TASK ITEM | All lines below containing the string "externalSignedEvent" are to be copied.

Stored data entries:
•••

(* ===== verification/MainSign.v ===== *)
(** * The publishing page: seeding, signing and publishing ([main.ts])

    What becomes of a file once it is stored: seeding it from this browser,
    signing the events that name it, putting them on relays, and the panel that
    hands an event to an external signer and takes its signature back. *)

From S2P Require Import Prelude JsString Utf8 Json JsValue Security MainState MainPublish.
From S2P Require Nostr Net Torrent Swarm.

Section Sign.
Context `{Unicode} `{Web} `{Numbers} `{Nostr.NostrTools}.

(** ** Peer sessions end *)

Definition drop_pending (kind : PeerKind) (s : Page) : Page := pending kind Nat.pred s.

(** [stopPeerSession]: its await has settled. What comes after it in the run of
    a swarm download is in MainRetrieve.v. *)
Definition peer_stopped (n : nat) (r : StopRun) (ok : bool) (s : Page) : Page :=
  let s := on_runs (λ rs, rs <| stops := alter (λ r, r <| st_over := true |>) n (stops rs) |>) s in
  let s := if ok then s
           else match st_kind r with
                | SeedPeer => on_form (λ f, f <| seedConsent := false |>) s
                | RetrievalPeer => on_form (λ f, f <| swarmConsent := false |>) s
                end in
  refreshPeerStartButton (st_kind r) (drop_pending (st_kind r) s).

(** ** Seeding *)

Definition seedConsent_changes (on : bool) (s : Page) : Page :=
  let s := on_form (λ f, f <| seedConsent := on |>) s in
  let s := if on then s
           else
             let s := on_pub (λ p, p <| seedController := None |>) (abort_opt (seedController (pub s)) s) in
             let s := match seedSession (pub s) with
                      | Some session => confirmPeerStoppedInBackground session SeedPeer (on_pub (λ p, p <| seedSession := None |>) s)
                      | None => s
                      end in
             on_buttons (λ b, b <| stopSeedButton := true |>) s in
  on_buttons (λ b, b <| seedButton := negb (seedStartAllowed s) |>) s.

(** The button, up to [await startBrowserSeeding(...)]. *)
Definition startSeeding (s : Page) : Page :=
  match inspected (pub s), torrentPlan (pub s) with
  | Some (_, file), Some plan =>
      if negb (seedConsent (form s)) || is_some (seedController (pub s)) || is_some (seedSession (pub s)) || negb (Nat.eqb (pendingSeedStops s) 0)
      then s
      else
        let '(s, c) := new_controller s in
        let s := on_pub (λ p, p <| seedController := Some c |>) s in
        let s := on_buttons (λ b, b <| seedButton := true |> <| stopSeedButton := false |>) s in
        starts (JoinsAsSeeder file (profile s))
          (on_runs (λ r, r <| seeds := seeds r ++ [mkSeed c file plan (Swarm.startBrowserSeeding (profile s) false) false] |>) s)
  | _, _ => s
  end.

(** A peer session of the library, as the page keeps it. *)
Definition new_peer (kind : PeerKind) (handle : Swarm.StopHandle) (s : Page) : Page * nat :=
  (s <| peers := peers s ++ [mkPeer kind handle] |>, length (peers s)).

(** [startBrowserSeeding] has settled. *)
Definition seed_settles (n : nat) (r : SeedRun) (result : jstr + Swarm.StopHandle) (s : Page) : Page :=
  let s := on_runs (λ rs, rs <| seeds := alter (λ r, r <| sd_over := true |>) n (seeds rs) |>) s in
  let current := bool_decide (seedController (pub s) = Some (sd_controller r)) in
  match result with
  | inr handle =>
      let '(s, session) := new_peer SeedPeer handle s in
      let s := on_pub (λ p, p <| seedSession := Some session |>) s in
      let s := if current then on_pub (λ p, p <| seedController := None |>) s else s in
      on_buttons (λ b, b <| stopSeedButton := false |>) s
  | inl _ =>
      if current then
        let s := on_pub (λ p, p <| seedController := None |>) s in
        on_buttons (λ b, b <| stopSeedButton := true |> <| seedButton := negb (seedStartAllowed s) |>) s
      else s
  end.

(** What comes after the await, once the attempt has an outcome. *)
Definition seed_continues (n : nat) (s : Page) : Page :=
  match seeds (runs s) !! n with
  | Some r =>
      match sd_over r, Swarm.outcome (sd_attempt r) with
      | false, Some result => seed_settles n r result s
      | _, _ => s
      end
  | None => s
  end.

(** Something happens to an attempt; what it settles with is taken at once. *)
Definition seed_event (n : nat) (e : Swarm.seed_event) (s : Page) : Page :=
  let move (r : SeedRun) := r <| sd_attempt := Swarm.seed_step (sd_inspected r) (Torrent.ht_plan (sd_plan r)) (Torrent.ht_webSeed (sd_plan r))
                                                 (sd_attempt r) e |> in
  seed_continues n (on_runs (λ rs, rs <| seeds := alter move n (seeds rs) |>) s).

Definition stopSeeding (s : Page) : Page :=
  match seedController (pub s), seedSession (pub s) with
  | Some c, _ => on_buttons (λ b, b <| stopSeedButton := true |>) (abort c s)
  | None, Some session =>
      let s := on_buttons (λ b, b <| stopSeedButton := true |>) (on_pub (λ p, p <| seedSession := None |>) s) in
      stopPeerSession session SeedPeer None s
  | None, None => s
  end.

(** ** Signing what names the file *)

Definition the_publication (file : Nostr.InspectedFile) (d : Nostr.BlobDescriptor) (s : Page) : Nostr.HybridPublication :=
  Nostr.mkPublication file d (option_map Torrent.ht_plan (torrentPlan (pub s)))
    (if is_some (protectedEnvelope (pub s)) then Some Nostr.Scheme2 else None).

Definition set_signing (n : nat) (st : sign_stage) (s : Page) : Page :=
  on_runs (λ rs, rs <| signings := alter (λ r, r <| sg_stage := st |>) n (signings rs) |>) s.

Definition sign_over (n : nat) (r : SignRun) (s : Page) : Page :=
  let s := set_signing n SignOver s in
  if Nat.eqb (publicationRevision (pub s)) (sg_revision r) then on_buttons (λ b, b <| signButton := false |>) s else s.

(** The button, up to the first signature; a publication that makes no event is
    given up at once. *)
Definition signEvents (nostr : bool) (now : Z) (s : Page) : Page :=
  match inspected (pub s), descriptor (pub s), pubkey s with
  | Some (_, file), Some d, Some key =>
      if negb (assertTorReady s) || negb (signer_there nostr s) then s
      else
        let publication := the_publication file d s in
        match Nostr.buildFileEvent publication now with
        | Throw _ => on_buttons (λ b, b <| signButton := false |>) s
        | Ok template =>
            let s := on_buttons (λ b, b <| signButton := true |>) s in
            starts (SignsFileEvent publication key)
              (on_runs (λ r, r <| signings := signings r ++
                 [mkSign (publicationRevision (pub s)) publication key (profile s) (SigningFileEvent template)] |>) s)
        end
  | _, _, _ => s
  end.

(** The events are kept, the file's first. *)
Definition signed (n : nat) (r : SignRun) (fileEvent : Nostr.SignedNostrEvent) (events : list Nostr.SignedNostrEvent) (s : Page) : Page :=
  let s := on_pub (λ p, p <| signedEvents := events |>) s in
  let s := addDownload SignedEventLinks (SignedFileEvent fileEvent) (clearDownloads SignedEventLinks s) in
  let s := on_buttons (λ b, b <| publishButton := negb (publishConsent (form s)) || negb (bool_decide (storageMode (form s) = SingleNode)) |>) s in
  sign_over n r s.

(** [signEventExactly] has settled; [answer] is what the signer gives. *)
Definition sign_settles (n : nat) (answer : res (option json)) (now : Z) (s : Page) : Page :=
  match signings (runs s) !! n with
  | Some r =>
      let stale := negb (Nat.eqb (publicationRevision (pub s)) (sg_revision r)) || negb (bool_decide (profile s = sg_profile r)) in
      match sg_stage r with
      | SigningFileEvent template =>
          match Nostr.signEventExactly template (λ _, answer) (sg_pubkey r) with
          | Throw _ => sign_over n r s
          | Ok fileEvent =>
              if stale then sign_over n r s
              else match Nostr.hp_torrent (sg_publication r) with
                   | None => signed n r fileEvent [fileEvent] s
                   | Some plan =>
                       starts (SignsTorrentEvent (sg_publication r) (sg_pubkey r))
                         (set_signing n (SigningTorrentEvent fileEvent (Nostr.buildTorrentEvent (Nostr.hp_inspected (sg_publication r)) plan now)) s)
                   end
          end
      | SigningTorrentEvent fileEvent template =>
          match Nostr.signEventExactly template (λ _, answer) (sg_pubkey r) with
          | Throw _ => sign_over n r s
          | Ok torrentEvent => if stale then sign_over n r s else signed n r fileEvent [fileEvent; torrentEvent] s
          end
      | SignOver => s
      end
  | None => s
  end.

(** ** Publishing to relays *)

Definition publishConsent_changes (on : bool) (s : Page) : Page :=
  let s := on_form (λ f, f <| publishConsent := on |>) s in
  let s := if on then s else abort_opt (publishController (pub s)) s in
  on_buttons (λ b, b <| publishButton := negb (on && negb (bool_decide (signedEvents (pub s) = []))) |>) s.

Definition set_publish (n : nat) (f : PublishRun → PublishRun) (s : Page) : Page :=
  on_runs (λ rs, rs <| publications := alter f n (publications rs) |>) s.

Definition publish_over (n : nat) (r : PublishRun) (s : Page) : Page :=
  let s := set_publish n (λ r, r <| pb_over := true |>) s in
  if bool_decide (publishController (pub s) = Some (pb_controller r)) then on_pub (λ p, p <| publishController := None |>) s else s.

Definition publishEvents (s : Page) : Page :=
  match signedEvents (pub s) with
  | [] => s
  | event :: _ =>
      if negb (publishConsent (form s)) || negb (assertTorReady s) || is_some (publishController (pub s)) then s
      else match relays s with
           | Throw _ => s
           | Ok targets =>
               let '(s, c) := new_controller s in
               let s := on_buttons (λ b, b <| publishButton := true |>) (on_pub (λ p, p <| publishController := Some c |>) s) in
               starts (Publishes targets event (profile s))
                 (on_runs (λ r, r <| publications := publications r ++
                    [mkPublish c (publicationRevision (pub s)) (profile s) targets (signedEvents (pub s)) false] |>) s)
           end
  end.

(** [publishToRelays] of one event has settled: [ok] unless it threw. *)
Definition publish_settles (n : nat) (ok : bool) (s : Page) : Page :=
  match publications (runs s) !! n with
  | Some r =>
      if pb_over r then s
      else if negb ok || is_aborted s (pb_controller r) || negb (Nat.eqb (publicationRevision (pub s)) (pb_revision r))
              || negb (bool_decide (profile s = pb_profile r))
      then publish_over n r s
      else match tail (pb_events r) with
           | [] => publish_over n r s
           | event :: rest =>
               starts (Publishes (pb_targets r) event (pb_profile r)) (set_publish n (λ r, r <| pb_events := event :: rest |>) s)
           end
  | None => s
  end.

(** ** The external signer's panel *)

(** An awaited operation asks the panel to sign. *)
Definition requestExternalSignature (template : Nostr.EventTemplate) (s : Page) : Page :=
  match signing s, assertHex64 (trim (externalPubkeyInput (form s))) "External signer public key" with
  | None, Ok key =>
      let s := on_form (λ f, f <| externalSignedEvent := [] |>) s in
      let s := addDownload SigningLinks (UnsignedEvent template) (clearDownloads SigningLinks s) in
      s <| signing := Some (mkSigning template key) |>
  | _, _ => s
  end.

Definition acceptExternalSignature (s : Page) : Page :=
  match signing s with
  | None => s
  | Some request =>
      match Nostr.parseSignedEventJson (sr_template request) (externalSignedEvent (form s)) (Some (sr_expectedPubkey request)) with
      | Throw _ => s
      | Ok event =>
          let s := clearExternalSigningPanel (s <| signing := None |>) in
          s <| accepted := accepted s ++ [(request, event)] |>
      end
  end.

Definition cancelExternalSignature (s : Page) : Page :=
  match signing s with
  | None => s
  | Some _ =>
      let s := abort_opt (uploadController (pub s)) s in
      let s := if is_some (resolvedPool (ret s)) then abort_opt (downloadController (ret s)) s else s in
      abandonExternalSigning s
  end.

(** ** What is changed above the publication *)

(** The choice of the network profile. *)
Definition profile_changes (chosen : bool) (s : Page) : Page :=
  let s := on_form (λ f, f <| tor_chosen := chosen |>) s in
  let s := s <| profileRevision := S (profileRevision s) |> in
  let s := if bool_decide (storageMode (form s) = SingleNode) then s else resetInspection s in
  let s := resetResolution (resetPublicationAfterInspection s) in
  let s := on_form (λ f, f <| externalPubkeyInput := [] |> <| blossomInput := [] |> <| replicaInput := [] |> <| relayInput := [] |>
                           <| trackerInput := [] |> <| savedEventInput := [] |> <| savedEventFile := None |>) (s <| pubkey := None |>) in
  applyProfile s.

Definition abort_pool_download (s : Page) : Page :=
  if is_some (resolvedPool (ret s)) then abort_opt (downloadController (ret s)) s else s.

Definition signingMethod_changes (external : bool) (s : Page) : Page :=
  let s := on_form (λ f, f <| external_chosen := external |>) s in
  let s := resetPublicationAfterInspection (abort_pool_download s) in
  on_form (λ f, f <| externalPubkeyInput := [] |>) (s <| pubkey := None |>).

Definition externalPubkey_typed (value : jstr) (s : Page) : Page :=
  let s := on_form (λ f, f <| externalPubkeyInput := value |>) s in
  if negb (is_some (pubkey s)) && negb (is_some (descriptor (pub s))) && negb (is_some (signing s)) then s
  else abort_pool_download (resetPublicationAfterInspection s) <| pubkey := None |>.

Definition torConsent_changes (on : bool) (s : Page) : Page :=
  let s := on_form (λ f, f <| torConsent := on |>) s in
  if on || negb (tor_chosen (form s)) then s
  else
    let s := s <| profileRevision := S (profileRevision s) |> <| pubkey := None |> in
    resetResolution (resetPublicationAfterInspection (on_form (λ f, f <| externalPubkeyInput := [] |>) s)).

(** The layout of the storage: a mode, or one of its four fields. *)
Inductive layout_input : Type :=
  | SetMode (mode : StorageMode) | SetNodes (value : jstr) | SetCopies (value : jstr) | SetRequired (value : jstr) | SetTotal (value : jstr).

Definition set_layout (i : layout_input) (f : Form) : Form :=
  match i with
  | SetMode mode => f <| storageMode := mode |> | SetNodes v => f <| poolNodes := v |> | SetCopies v => f <| poolCopies := v |>
  | SetRequired v => f <| poolRequired := v |> | SetTotal v => f <| poolTotal := v |>
  end.

Definition layout_changes (i : layout_input) (s : Page) : Page :=
  let s := on_form (set_layout i) s in
  let s := if bool_decide (storageMode (form s) = SingleNode) then s else on_form (λ f, f <| protectFile := true |>) s in
  applyProfile (resetResolution (resetInspection s)).

Definition file_chosen (file : option Net.File) (s : Page) : Page :=
  let s := on_form (λ f, f <| fileInput := option_map (pair (identities s)) file |>) s in
  resetInspection (s <| identities := S (identities s) |>).

Inductive endpoint_input : Type := BlossomField | RelayField | TrackerField | ReplicaField.

Definition set_endpoint (i : endpoint_input) (v : jstr) (f : Form) : Form :=
  match i with
  | BlossomField => f <| blossomInput := v |> | RelayField => f <| relayInput := v |>
  | TrackerField => f <| trackerInput := v |> | ReplicaField => f <| replicaInput := v |>
  end.

Definition endpoint_changes (i : endpoint_input) (v : jstr) (s : Page) : Page :=
  resetResolution (resetPublicationAfterInspection (on_form (set_endpoint i v) s)).

Definition protectFile_changes (on : bool) (s : Page) : Page :=
  applyProfile (resetInspection (on_form (λ f, f <| protectFile := on |>) s)).
End Sign.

•••

WORKED SOLUTION |
      let s := on_form (λ f, f <| externalSignedEvent := [] |>) s in
      match Nostr.parseSignedEventJson (sr_template request) (externalSignedEvent (form s)) (Some (sr_expectedPubkey request)) with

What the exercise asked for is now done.